Il risultato di uno studio condotto da ricercatori dell'Università di Toronto.
Dopo vari esperimenti falliti, ora c'è una speranza per i pazienti affetti da diabete autoimmune insulino-dipendente, noto anche come diabete 1, malattia che spesso colpisce anche i giovanissimi (per cui è noto anche come diabete giovanile, perché buona parte delle diagnosi avviene in età pediatrica, adolescenza o nei giovani adulti): dieci pazienti, con un controllo della malattia così scarso da aver avuto almeno 2 ipoglicemie gravi nell'ultimo anno, sono guariti (non sono più insulino-dipendenti) grazie a una singola infusione di cellule produttrici dell'ormone derivate da staminali da donatore (zimislecel).

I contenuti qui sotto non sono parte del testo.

(* ===== verification/_CoqProject ===== *)
-Q . S2P
Prelude.v
Bits.v
Core.v
BitBuffer.v
BitBufferSpec.v
BitCodec.v
BitBufferThms.v
FieldCodec.v
TypedFieldsSpec.v
PduCodec.v
TdmaTime.v
Freqs.v
Arrays.v
TimeslotAlloc.v
SsiRanges.v
TxReceipt.v
Crc16.v
Scrambler.v
Interleaver.v
Rm3014.v
ConvEnc.v
ViterbiSpec.v
TchReorder.v
ErrorControlSpec.v
Fillbits.v
DefragSpec.v
UmacCircuitMgr.v
EventLabelStore.v
MacDl.v
MacDlSpec.v
BsFragSpec.v
MsDefrag.v
MacBcast.v
MacBcastSpec.v
MlePdus.v
BsSchedUlSpec.v
MacUl.v
MacUlSpec.v
BsSched.v
BsSchedSpec.v
BsSchedSlot.v
BsSchedRun.v
UmacCell.v
BsSchedThms.v
LmacBsSpec.v
Saps.v
MleBs.v
SndcpBs.v
Router.v
UmacBs.v
UmacBsSpec.v
UmacBsRx.v
UmacBsTx.v
UmacBsThms.v
CmceCircuitMgr.v
CmceCircuitSpec.v
CmceEnums.v
CmcePdus.v
CmcePdusSpec.v
CmceWire.v
Subscribers.v
MmClients.v
MmClientsSpec.v
MmEnums.v
MmPdus.v
MmPdusSpec.v
MmBs.v
MmBsSpec.v
MmBsRx.v
MmBsThms.v
LlcPdu.v
Fcs.v
Llc.v
LlcSpec.v
LlcRx.v
LlcLink.v
LlcLive.v
LlcExchange.v
MleSpec.v
Stack.v
(* ===== verification/Bits.v ===== *)
(** Bit strings and machine integers.

    A field of [n] bits on the wire is a [list bool], most significant bit
    first; a Rust integer is a [Z].  This file relates the two ([bits_of_Z],
    [Z_of_bits]) and gives the two list operations every buffer access reduces
    to: reading a slice and overwriting a slice ([slice], [splice]). *)
From S2P Require Import Prelude.
From Stdlib Require Import Btauto.

(** * Definitions *)

(** The low [n] bits of [v], most significant first. *)
Fixpoint bits_of_Z (n : nat) (v : Z) : list bool :=
  match n with
  | O => []
  | S n' => Z.testbit v (Z.of_nat n') :: bits_of_Z n' v
  end.

(** The integer a bit string denotes, most significant bit first. *)
Definition Z_of_bits (bs : list bool) : Z :=
  foldl (λ acc b, 2 * acc + Z.b2z b)%Z 0%Z bs.

(** [wrap w v] is the value an unsigned [w]-bit variable holds after storing [v]. *)
Definition wrap (w : Z) (v : Z) : Z := (v mod 2 ^ w)%Z.

Definition is_u (w : Z) (v : Z) : Prop := (0 ≤ v < 2 ^ w)%Z.

Definition slice {A} (p n : nat) (l : list A) : list A := take n (drop p l).

Definition splice {A} (p : nat) (xs l : list A) : list A :=
  take p l ++ xs ++ drop (p + length xs) l.

(** A list of bits as the one-bit-per-byte arrays the channel coder works on. *)
Definition bitarr (bs : list bool) : list Z := Z.b2z <$> bs.

(** * Bitwise equality of integers *)

Create Rewrite HintDb testbit.
#[export] Hint Rewrite Z.lxor_spec Z.land_spec Z.lor_spec Z.ldiff_spec
  Z.bits_0 andb_false_r andb_true_r orb_false_r orb_true_r orb_false_l
  andb_false_l xorb_false_r xorb_false_l : testbit.
#[export] Hint Rewrite Z.shiftr_spec Z.shiftl_spec Z.lnot_spec Z.ones_spec_low
  Z.ones_spec_high Z.testbit_neg_r using lia : testbit.

(** Reduce an equation between integers to their bits. *)
Ltac bitwise i Hi := apply Z.bits_inj'; intros i Hi; autorewrite with testbit.

Lemma testbit_high w v i : is_u w v → (w ≤ i)%Z → Z.testbit v i = false.
Proof.
  intros [H0 H1] Hi. destruct (decide (w < 0)%Z) as [Hw|Hw].
  { rewrite Z.pow_neg_r in H1 by done. lia. }
  rewrite <-(Z.mod_small v (2 ^ w)) by lia. apply Z.mod_pow2_bits_high. lia.
Qed.

Lemma is_u_testbit w v : (0 ≤ w)%Z → (0 ≤ v)%Z →
  (∀ i, (w ≤ i)%Z → Z.testbit v i = false) → is_u w v.
Proof.
  intros Hw Hv H. split; [done|].
  destruct (decide (v = 0)%Z) as [->|]; [lia|].
  apply Z.log2_lt_pow2; [lia|]. destruct (decide (Z.log2 v < w)%Z); [done|].
  specialize (H (Z.log2 v)). rewrite Z.bit_log2 in H by lia. naive_solver lia.
Qed.


Lemma is_u_lxor w a b : (0 ≤ w)%Z → is_u w a → is_u w b → is_u w (Z.lxor a b).
Proof.
  intros Hw Ha Hb. apply is_u_testbit; [done| |].
  { apply Z.lxor_nonneg. unfold is_u in *. lia. }
  intros i Hi. rewrite Z.lxor_spec, !(testbit_high w) by done. done.
Qed.

Lemma is_u_land w a b : is_u w a → (0 ≤ b)%Z → is_u w (Z.land a b).
Proof.
  intros Ha Hb. destruct (decide (0 ≤ w)%Z).
  2: { destruct Ha as [? Ha]. rewrite Z.pow_neg_r in Ha by lia. lia. }
  apply is_u_testbit; [done| |].
  { apply Z.land_nonneg. unfold is_u in *. lia. }
  intros i Hi. by rewrite Z.land_spec, (testbit_high w).
Qed.

Lemma is_u_lor w a b : (0 ≤ w)%Z → is_u w a → is_u w b → is_u w (Z.lor a b).
Proof.
  intros Hw Ha Hb. apply is_u_testbit; [done| |].
  { apply Z.lor_nonneg. unfold is_u in *. lia. }
  intros i Hi. by rewrite Z.lor_spec, !(testbit_high w).
Qed.

Lemma is_u_shiftr w a k : (0 ≤ k)%Z → is_u w a → is_u w (Z.shiftr a k).
Proof.
  intros Hk [Ha1 Ha2]. unfold is_u. rewrite Z.shiftr_div_pow2 by done.
  assert (1 ≤ 2 ^ k)%Z by (apply (Z.pow_le_mono_r 2 0 k); lia).
  split; [apply Z.div_pos; lia|]. apply Z.div_lt_upper_bound; nia.
Qed.

Lemma wrap_is_u w v : (0 ≤ w)%Z → is_u w (wrap w v).
Proof. intros. apply Z.mod_pos_bound. apply Z.pow_pos_nonneg; lia. Qed.

Lemma wrap_small w v : is_u w v → wrap w v = v.
Proof. intros. by apply Z.mod_small. Qed.

Lemma wrap_testbit w v i : (0 ≤ w)%Z → (0 ≤ i)%Z →
  Z.testbit (wrap w v) i = if decide (i < w)%Z then Z.testbit v i else false.
Proof.
  intros. unfold wrap. case_decide.
  - by rewrite Z.mod_pow2_bits_low by lia.
  - by rewrite Z.mod_pow2_bits_high by lia.
Qed.

Lemma ones_eq k : (0 ≤ k)%Z → (Z.shiftl 1 k - 1 = Z.ones k)%Z.
Proof. intros. rewrite Z.shiftl_1_l, Z.ones_equiv. lia. Qed.

Lemma land_ones_wrap v k : (0 ≤ k)%Z → Z.land v (Z.ones k) = wrap k v.
Proof. intros. by apply Z.land_ones. Qed.

Lemma b2z_is_u b : is_u 1 (Z.b2z b).
Proof. destruct b; unfold is_u; simpl; lia. Qed.

(** * [bits_of_Z] and [Z_of_bits] *)

Lemma length_bits_of_Z n v : length (bits_of_Z n v) = n.
Proof. induction n; simpl; auto. Qed.

Lemma lookup_bits_of_Z n v i :
  bits_of_Z n v !! i =
    if decide (i < n) then Some (Z.testbit v (Z.of_nat (n - 1 - i))) else None.
Proof.
  revert i. induction n as [|n IH]; intros i; [done|]. cbn [bits_of_Z].
  destruct i as [|i]; cbn [lookup list_lookup].
  - rewrite decide_True by lia. do 2 f_equal. lia.
  - rewrite IH. repeat case_decide; try lia; [|done]. do 2 f_equal. lia.
Qed.

Lemma bits_of_Z_ext n v w :
  (∀ i, i < n → Z.testbit v (Z.of_nat i) = Z.testbit w (Z.of_nat i)) →
  bits_of_Z n v = bits_of_Z n w.
Proof. induction n as [|n IH]; intros H; simpl; [done|]. f_equal; auto with lia. Qed.

Lemma drop_bits_of_Z k n v : drop k (bits_of_Z n v) = bits_of_Z (n - k) v.
Proof.
  revert k. induction n as [|n IH]; intros [|k]; simpl; [done..|]. apply IH.
Qed.

Lemma take_bits_of_Z k n v : k ≤ n →
  take k (bits_of_Z n v) = bits_of_Z k (Z.shiftr v (Z.of_nat (n - k))).
Proof.
  intros. apply list_eq. intros i. destruct (decide (i < k)).
  - rewrite lookup_take_lt, !lookup_bits_of_Z by lia.
    rewrite !decide_True by lia. rewrite Z.shiftr_spec by lia. do 2 f_equal. lia.
  - rewrite lookup_take_ge by lia. symmetry. apply lookup_ge_None_2.
    rewrite length_bits_of_Z. lia.
Qed.

Lemma bits_of_Z_app a b v :
  bits_of_Z (a + b) v = bits_of_Z a (Z.shiftr v (Z.of_nat b)) ++ bits_of_Z b v.
Proof.
  rewrite <-(take_drop a (bits_of_Z (a + b) v)), take_bits_of_Z, drop_bits_of_Z by lia.
  repeat f_equal; lia.
Qed.

Lemma slice_bits_of_Z p k n v : p + k ≤ n →
  slice p k (bits_of_Z n v) = bits_of_Z k (Z.shiftr v (Z.of_nat (n - p - k))).
Proof. intros. unfold slice. rewrite drop_bits_of_Z, take_bits_of_Z by lia. done. Qed.

Lemma bits_of_Z_wrap n v : bits_of_Z n (wrap (Z.of_nat n) v) = bits_of_Z n v.
Proof.
  apply bits_of_Z_ext. intros i Hi. rewrite wrap_testbit by lia.
  by rewrite decide_True by lia.
Qed.

Lemma bits_of_Z_0 n : bits_of_Z n 0 = replicate n false.
Proof. induction n as [|n IH]; [done|]. cbn [bits_of_Z replicate]. by rewrite IH, Z.bits_0. Qed.

Lemma Z_of_bits_foldl l acc :
  foldl (λ acc b, 2 * acc + Z.b2z b)%Z acc l = (acc * 2 ^ Z.of_nat (length l) + Z_of_bits l)%Z.
Proof.
  unfold Z_of_bits. revert acc. induction l as [|b l IH]; intros acc.
  - simpl. lia.
  - cbn [foldl length]. rewrite IH, (IH (2 * 0 + Z.b2z b)%Z).
    rewrite Nat2Z.inj_succ, Z.pow_succ_r by lia. ring.
Qed.

Lemma Z_of_bits_cons b l :
  Z_of_bits (b :: l) = (Z.b2z b * 2 ^ Z.of_nat (length l) + Z_of_bits l)%Z.
Proof.
  change (Z_of_bits (b :: l)) with (foldl (λ acc b, 2 * acc + Z.b2z b)%Z (2 * 0 + Z.b2z b)%Z l).
  rewrite Z_of_bits_foldl. f_equal.
Qed.
Lemma bits_of_Z_wrap_le h w v : (Z.of_nat h ≤ w)%Z → bits_of_Z h (wrap w v) = bits_of_Z h v.
Proof.
  intros. apply bits_of_Z_ext. intros i Hi. rewrite wrap_testbit by lia.
  by rewrite decide_True by lia.
Qed.

Lemma write_head_bits_ok bb p n v : bytes_ok bb → p + n ≤ 8 * length (bb_buffer bb) →
  ∃ t bb', head_split p n t ∧ write_head_bits p n v bb = Ok (p + t, n - t) bb' ∧
    wrote_raw p (bits_of_Z t (Z.shiftr v (Z.of_nat (n - t)))) bb bb'.
Proof.
  intros Hb Hp. unfold write_head_bits.
  destruct (Nat.eqb_spec (p mod 8) 0), (Nat.ltb_spec 0 n); cbn [negb andb];
    try (exists 0, bb; rewrite Nat.add_0_r, Nat.sub_0_r; split; [apply head_split_none; lia|];
         split; [done|]; by apply wrote_raw_nil).
  pose proof (Nat.mod_upper_bound p 8 ltac:(lia)) as Hm.
  rewrite (Nat.min_comm n). set (t := (8 - p mod 8) `min` n).
  destruct (write_byte_part_ok bb (p / 8) (p mod 8) t
    (Z.land (wrap 8 (Z.shiftr v (Z.of_nat (n - t)))) (Z.shiftl 1 (Z.of_nat t) - 1)))
    as (bb' & Heq & Hw); [done| |lia| |].
  { apply Nat.Div0.div_lt_upper_bound. lia. }
  { rewrite ones_eq, land_ones_wrap by lia. apply wrap_is_u. lia. }
  exists t, bb'. split; [apply head_split_some|].
  erewrite bind_ok by exact Heq. split; [done|].
  rewrite <-Nat.div_mod_eq in Hw.
  by rewrite bits_of_Z_land_ones, bits_of_Z_wrap_le in Hw by lia.
Qed.

Lemma write_full_bytes_ok bb fuel p r v : bytes_ok bb → p + r ≤ 8 * length (bb_buffer bb) →
  (p mod 8 = 0 ∨ r < 8) → r / 8 ≤ fuel →
  ∃ bb', write_full_bytes fuel p r v bb = Ok (p + 8 * (r / 8), r mod 8) bb' ∧
    wrote_raw p (bits_of_Z (8 * (r / 8)) (Z.shiftr v (Z.of_nat (r mod 8)))) bb bb'.
Proof.
  revert bb p r. induction fuel as [|fuel IH]; intros bb p r Hb Hp Hal Hf;
    cbn [write_full_bytes]; destruct (Nat.leb_spec 8 r) as [Hr|Hr].
  - assert (r / 8 = 0) as H0 by lia. apply Nat.div_small_iff in H0; lia.
  - exists bb. rewrite Nat.div_small, Nat.mod_small, Nat.mul_0_r, Nat.add_0_r by lia.
    split; [done|]. by apply wrote_raw_nil.
  - destruct Hal as [Hal|]; [|lia].
    assert (r / 8 = S ((r - 8) / 8)) as Hdiv.
    { replace r with (r - 8 + 1 * 8) at 1 by lia. rewrite Nat.div_add by lia. lia. }
    assert (r mod 8 = (r - 8) mod 8) as Hmod.
    { replace r with (r - 8 + 1 * 8) at 1 by lia. by rewrite Nat.Div0.mod_add. }
    destruct (vec_set_ok bb (p / 8)
      (wrap 8 (Z.land (Z.shiftr v (Z.of_nat (r - 8))) 255))) as (bb1 & Heq1 & Hw1);
      [done|apply Nat.Div0.div_lt_upper_bound; lia|by apply wrap_is_u|].
    change 255%Z with (Z.shiftl 1 (Z.of_nat 8) - 1)%Z in Hw1.
    rewrite bits_of_Z_wrap_le, bits_of_Z_land_ones in Hw1 by lia.
    replace (8 * (p / 8)) with p in Hw1
      by (pose proof (Nat.div_mod_eq p 8); lia).
    destruct (IH bb1 (p + 8) (r - 8)) as (bb2 & Heq2 & Hw2).
    + by eapply wrote_raw_bytes_ok.
    + apply wrote_raw_length in Hw1. lia.
    + left. replace (p + 8) with (p + 1 * 8) by lia. by rewrite Nat.Div0.mod_add.
    + lia.
    + exists bb2. erewrite bind_ok by exact Heq1. rewrite Heq2, <-Hmod. split.
      { do 2 f_equal. lia. }
      rewrite Hdiv. replace (8 * S ((r - 8) / 8)) with (8 + 8 * ((r - 8) / 8)) by lia.
      rewrite bits_of_Z_app. eapply wrote_raw_app; [lia| |by rewrite length_bits_of_Z, Hmod].
      rewrite Z.shiftr_shiftr by lia. replace (Z.of_nat (r mod 8) + Z.of_nat (8 * ((r - 8) / 8)))%Z
        with (Z.of_nat (r - 8)); [done|]. pose proof (Nat.div_mod_eq (r - 8) 8). lia.
  - exists bb. rewrite Nat.div_small, Nat.mod_small, Nat.mul_0_r, Nat.add_0_r by lia.
    split; [done|]. by apply wrote_raw_nil.
Qed.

E' quanto emerge da uno studio clinico condotto dai ricercatori dell'Università di Toronto e pubblicato su The New England Journal of Medicine.
Condotto su 14 pazienti di diverse nazionalità, lo studio è di fase I/II per capire se zimislecel, della Vertex, potesse ripristinare in sicurezza la funzione delle isole pancreatiche e migliorare il controllo glicemico negli adulti affetti da diabete 1.
E' emerso che una singola infusione del farmaco, insieme agli immunosoppressori, riesce a ripristinare la funzione fisiologica delle isole pancreatiche, permettendo un notevole miglioramento del controllo glicemico e fornendo un'alternativa cellulare potenzialmente scalabile alla terapia insulinica a vita e ai trapianti. Al momento, è in corso uno studio più avanzato su più pazienti e con tempistiche di controllo più lunghe.